■ Your task ■
Reproduce word for word, from the entries below, the line with "s (SetEvent s)", the line with "s i Expired)", and every line between them, and nothing more.

|---|

(** ** The program *)

Lemma virtual_shape m r sr : ref_rel m r sr -> sr_virtual sr = true ->
  exists p k, r = Virtual p k /\ (sr_bound sr = false -> p = Null /\ k = sr_id sr).
Proof.
  destruct r as [a|[|a|] k]; cbn; [intros (E & _); congruence| | |done].
  - intros (_ & _ & ->) _. by exists Null, (sr_id sr).
  - intros (_ & E & _) _. exists (At a), k. split; [done|]. congruence.
Qed.

Lemma object_shape m r sr : ref_rel m r sr -> sr_virtual sr = false -> exists a, r = NonVirtual a.
Proof. destruct r as [a|[|a|] k]; cbn; [eauto|intros (E & _); congruence..|done]. Qed.

Lemma sp_var_sim sp s vars x : sim sp s vars -> sp_refs sp !! x = None -> vars !! x = None.
Proof. intros Hs Hx. by apply (hs_dom _ _ _ _ (sim_heap _ _ _ Hs)). Qed.

Lemma new_ref_sim sp s vars x vi key : sim sp s vars -> is_u32 key ->
  exists s' r, new_ref s vi key = (s', r) /\ sim (sp_set sp x (SRef vi false key)) s' (<[x := r]> vars).
Proof.
  intros Hs Hk. destruct vi; cbn [new_ref].
  - eexists _, _. split; [done|]. by apply unbound_sim.
  - eexists _, _. split; [done|]. apply (new_object_sim sp s vars x (NonVirtual (next_object s)) (SRef false false key) key); [done|done| |done]. cbn. by rewrite lookup_insert_eq.
Qed.

Lemma end_var_sim sp s vars x r sr : sim sp s vars -> vars !! x = Some r -> ref_rel (objects s) r sr ->
  exists s', ref_end s r = Ret s' /\ sim (Spec (sp_mem sp) (delete x (sp_refs sp))) s' (delete x vars).
Proof.
  intros Hs Hx Hr. assert (forall a, addr r = Some a -> exists s', delete_object s (At a) = Ret s' /\
    sim (Spec (sp_mem sp) (delete x (sp_refs sp))) s' (delete x vars)) as Hd.
  { intros a Ha. cbn. rewrite (addr_live _ _ _ _ Hr Ha). eexists. split; [done|]. apply (sim_heap_to sp s vars); [done|done|]. cbn.
    apply (heap_end _ (objects s)); [by apply Hs| |].
    - intros y ry b Hy Hyv Hb. rewrite lookup_delete_ne; [done|]. by apply (others_apart sp s vars x r a Hs Hx Ha y ry).
    - intros b z [_ Hb]%lookup_delete_Some. by eapply (hs_fresh _ _ _ _ (sim_heap _ _ _ Hs)). }
  destruct r as [a|[|a|] k]; cbn [ref_end]; [by apply Hd| |by apply Hd|done]. eexists. split; [done|].
  apply (sim_heap_to sp s vars); [done|done|]. apply (heap_end _ (objects s)); [by apply Hs|done|by apply Hs].
Qed.

(** Statements that do not use an object. *)
Lemma ref_step_sim sp s vars st sp' out : sim sp s vars -> spec_stmt creatable st sp = Ret (sp', out) ->
  match st with SRead _ _ | SWrite _ _ _ | SLoad _ _ _ | SStore _ _ _ => False | _ => True end ->
  exists s' vars', run_stmt cl st (s, vars) = Ret (s', vars', out) /\ sim sp' s' vars'.
Proof.
  intros Hs Hst Hno. destruct st as [x vi key|x y|x y|x y|x|x y|x| | | | |x]; try done; clear Hno; cbn [spec_stmt] in Hst; spec_steps Hst;
    injection Hst as <- <-; cbn [run_stmt];
    repeat match goal with E : c_assert _ = Ret _ |- _ => apply assert_inv in E end;
    repeat match goal with E : sp_var sp ?z = Ret ?sr |- _ =>
      let r := fresh "r" in let Hv := fresh "Hv" in let Hr := fresh "Hr" in let Hu := fresh "Hu" in
      destruct (sim_var sp s vars z sr Hs E) as (r & Hv & -> & Hr & Hu); clear E end.
  - rewrite decide_True by by eapply sp_var_sim. destruct (new_ref_sim sp s vars x vi key Hs) as (s' & r & -> & Hs'); [by apply word_ok_spec|]. eauto.
  - rewrite decide_True by by eapply sp_var_sim. rewrite bind_ret. unfold ref_from. rewrite (ref_id_rel _ _ _ Hr), bind_ret.
    destruct (new_ref_sim sp s vars x false (sr_id a) Hs Hu) as (s' & r' & -> & Hs'). cbn. eauto.
  - apply andb_true_iff in E1 as [Hc Hor]. rewrite !bind_ret.
    match goal with |- context [ref_assign cl s ?rx ?ry] => destruct (assign_sim sp s vars x y rx ry a a0 Hs) as (s' & r' & -> & Hs'); try done end.
    cbn. eauto.
  - apply andb_true_iff in E1 as [[Hvx Hvy]%andb_true_iff Hc]. rewrite !bind_ret.
    destruct (virtual_shape _ _ _ Hr Hvy) as (p & k & -> & Hunb). destruct (virtual_shape _ _ _ Hr0 Hvx) as (p' & k' & -> & _).
    unfold copyable in Hc. rewrite Hvy in Hc. destruct (Hunb (proj1 (negb_true_iff _) Hc)) as [-> ->].
    eexists _, _. split; [done|]. by apply unbound_sim.
  - rewrite bind_ret. apply negb_true_iff in E0. destruct (object_shape _ _ _ Hr E0) as [b ->].
    destruct (set_id_sim sp s vars x b 0 a Hs Hv Hr ltac:(ranges)) as (s' & E' & Hs' & _). unfold ref_null. rewrite E', bind_ret. eauto.
  - rewrite !bind_ret. match goal with |- context [ref_eq s ?rx ?ry] => destruct (eq_sim sp s vars rx ry a a0 Hs) as (s' & -> & Hs'); try done end. cbn. eauto.
  - rewrite bind_ret. unfold ref_is_null. rewrite (ref_id_rel _ _ _ Hr), !bind_ret. eauto.
  - rewrite bind_ret. destruct (end_var_sim sp s vars x r a Hs Hv Hr) as (s' & -> & Hs'). rewrite bind_ret. eauto.
Qed.
(* ===== verification/LocalSync.v ===== *)
(** Synchronisation of the threads of one process, [include/DogeeLocalSync.h]: events,
    barriers and semaphores on a mutex and a condition variable, and a spinning barrier.
    A section under the mutex is one step; a thread inside an operation is awake or
    asleep on the condition variable, and may wake for no reason. *)
From S2P Require Import Prelude.

(** * Condition variables *)

(** [notify_one] and [notify_all] on threads with statuses [W]; [awake] gives the status
    of a sleeping thread once it is woken. *)
Definition notify_one {W} (awake : W -> option W) (ws ws' : list W) : Prop :=
  (exists i w w', ws !! i = Some w /\ awake w = Some w' /\ ws' = <[i := w']> ws) \/
  (Forall (fun w => awake w = None) ws /\ ws' = ws).
Definition notify_all {W} (awake : W -> option W) (ws : list W) : list W :=
  (fun w => default w (awake w)) <$> ws.

(** * Event *)

Module Event.
(** A waiting thread has its timeout in milliseconds; [Expired] is a thread whose
    [wait_for] has timed out and that has not yet the mutex. *)
Inductive status :=
| Out (result : bool)
| Awake (timeout : Z)
| Asleep (timeout : Z)
| Expired.
Definition awake (w : status) : option status :=
  match w with Asleep t => Some (Awake t) | _ => None end.
Record state := State { ready : bool; threads : list status }.
Definition SetEvent (s : state) : state := State true (notify_all awake (threads s)).
Definition ResetEvent (s : state) : state := State false (threads s).
(** The test of the loop in [WaitForEvent]. *)
Definition check_ready (s : state) (timeout : Z) : status := if ready s then Out true else Asleep timeout.

Definition set (s : state) (i : nat) (w : status) : state := State (ready s) (<[i := w]> (threads s)).
Inductive step : state -> state -> Prop :=
| step_set s : step s (SetEvent s)
| step_reset s : step s (ResetEvent s)
| step_enter s i b timeout : threads s !! i = Some (Out b) -> step s (set s i (check_ready s timeout))
| step_check s i timeout : threads s !! i = Some (Awake timeout) -> step s (set s i (check_ready s timeout))
| step_wake s i timeout : threads s !! i = Some (Asleep timeout) -> step s (set s i (Awake timeout))
| step_timeout s i timeout : threads s !! i = Some (Asleep timeout) -> 0 <= timeout -> step s (set s i Expired)
| step_expired s i : threads s !! i = Some Expired -> step s (set s i (Out false)).
End Event.

(** * Barrier *)

Module LBarrier.
(** The local [gen] of a thread inside [count_down_and_wait]. *)
Inductive status := Out | Awake (gen : Z) | Asleep (gen : Z).
Definition awake (w : status) : option status :=
  match w with Asleep gen => Some (Awake gen) | _ => None end.
(** A thread's status and how often it has called the barrier. *)
Record thread := Thread { st : status; calls : nat }.
Definition awake_thread (t : thread) : option thread :=
  match awake (st t) with Some w => Some (Thread w (calls t)) | None => None end.
Record state := State {
  m_count : Z;
  m_generation : Z;
  m_count_reset_value : Z;
  threads : list thread;
}.
Definition init (count : Z) : state := State count 0 count (replicate (Z.to_nat count) (Thread Out 0)).

Definition set (s : state) (i : nat) (t : thread) : state :=
  State (m_count s) (m_generation s) (m_count_reset_value s) (<[i := t]> (threads s)).

(** The call of thread [i] up to its first wait, and the loop's test after it. *)
Definition arrive (s : state) (i : nat) (calls : nat) : state :=
  let gen := m_generation s in
  let c := u32 (m_count s - 1) in
  if c =? 0 then
    State (m_count_reset_value s) (u32 (gen + 1)) (m_count_reset_value s)
      (<[i := Thread Out calls]> (notify_all awake_thread (threads s)))
  else
    State c gen (m_count_reset_value s) (<[i := Thread (Asleep gen) calls]> (threads s)).
Definition recheck (s : state) (i : nat) (gen : Z) (calls : nat) : state :=
  set s i (Thread (if gen =? m_generation s then Asleep gen else Out) calls).

Inductive step : state -> state -> Prop :=
| step_arrive s i n : threads s !! i = Some (Thread Out n) -> step s (arrive s i (S n))
| step_recheck s i gen n : threads s !! i = Some (Thread (Awake gen) n) -> step s (recheck s i gen n)
| step_wake s i gen n : threads s !! i = Some (Thread (Asleep gen) n) ->
    step s (set s i (Thread (Awake gen) n)).
End LBarrier.

(** * Spinning barrier *)

Module LSpinBarrier.
(** [gen] is loaded; this thread was the last; it has moved the generation on; it tests
    the generation, and then the count. *)
Inductive status := Out | Loaded (gen : Z) | Last (gen : Z) | Moved | Spin (gen : Z) | Spin2 (gen : Z).
Record thread := Thread { st : status; calls : nat; passed : nat }.
Record state := State {
  m_count : Z;
  m_generation : Z;
  m_count_reset_value : Z;
  threads : list thread;
}.
Definition init (count : Z) : state := State count 0 count (replicate (Z.to_nat count) (Thread Out 0 0)).

(** The next access of a thread to the two atomics; [cas] says whether a
    [compare_exchange_weak] that may succeed does. *)
Definition access (s : state) (cas : bool) (t : thread) : Z * Z * thread :=
  let c := m_count s in
  let g := m_generation s in
  let out := Thread Out (calls t) (S (passed t)) in
  let go w := Thread w (calls t) (passed t) in
  match st t with
  | Out => (c, g, Thread (Loaded g) (S (calls t)) (passed t))
  | Loaded gen => let c := u32 (c - 1) in (c, g, go (if c =? 0 then Last gen else Spin gen))
  | Last gen => if cas && (gen =? g) then (c, u32 (gen + 1), go Moved) else (c, g, out)
  | Moved => (m_count_reset_value s, g, out)
  | Spin gen => (c, g, if gen =? g then go (Spin2 gen) else out)
  | Spin2 gen => (c, g, if negb (c =? 0) then go (Spin gen) else out)
  end.
Definition run_thread (cas : bool) (i : nat) (s : state) : state :=
  match threads s !! i with
  | None => s
  | Some t =>
      let '(c, g, t) := access s cas t in
      State c g (m_count_reset_value s) (<[i := t]> (threads s))
  end.
Inductive step : state -> state -> Prop := step_access cas i s : step s (run_thread cas i s).
End LSpinBarrier.

(** * Semaphore *)

Module LSemaphore.
(** The count that [notify] leaves; what [wait] does with it: sleep, or leave it one
    smaller. *)
Definition notify (count : Z) : Z := s32 (count + 1).
Definition wait (count : Z) : option Z := if count =? 0 then None else Some (s32 (count - 1)).
End LSemaphore.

|---|

■ Task output ■
| step_set s : step s (SetEvent s)
| step_reset s : step s (ResetEvent s)
| step_enter s i b timeout : threads s !! i = Some (Out b) -> step s (set s i (check_ready s timeout))
| step_check s i timeout : threads s !! i = Some (Awake timeout) -> step s (set s i (check_ready s timeout))
| step_wake s i timeout : threads s !! i = Some (Asleep timeout) -> step s (set s i (Awake timeout))
| step_timeout s i timeout : threads s !! i = Some (Asleep timeout) -> 0 <= timeout -> step s (set s i Expired)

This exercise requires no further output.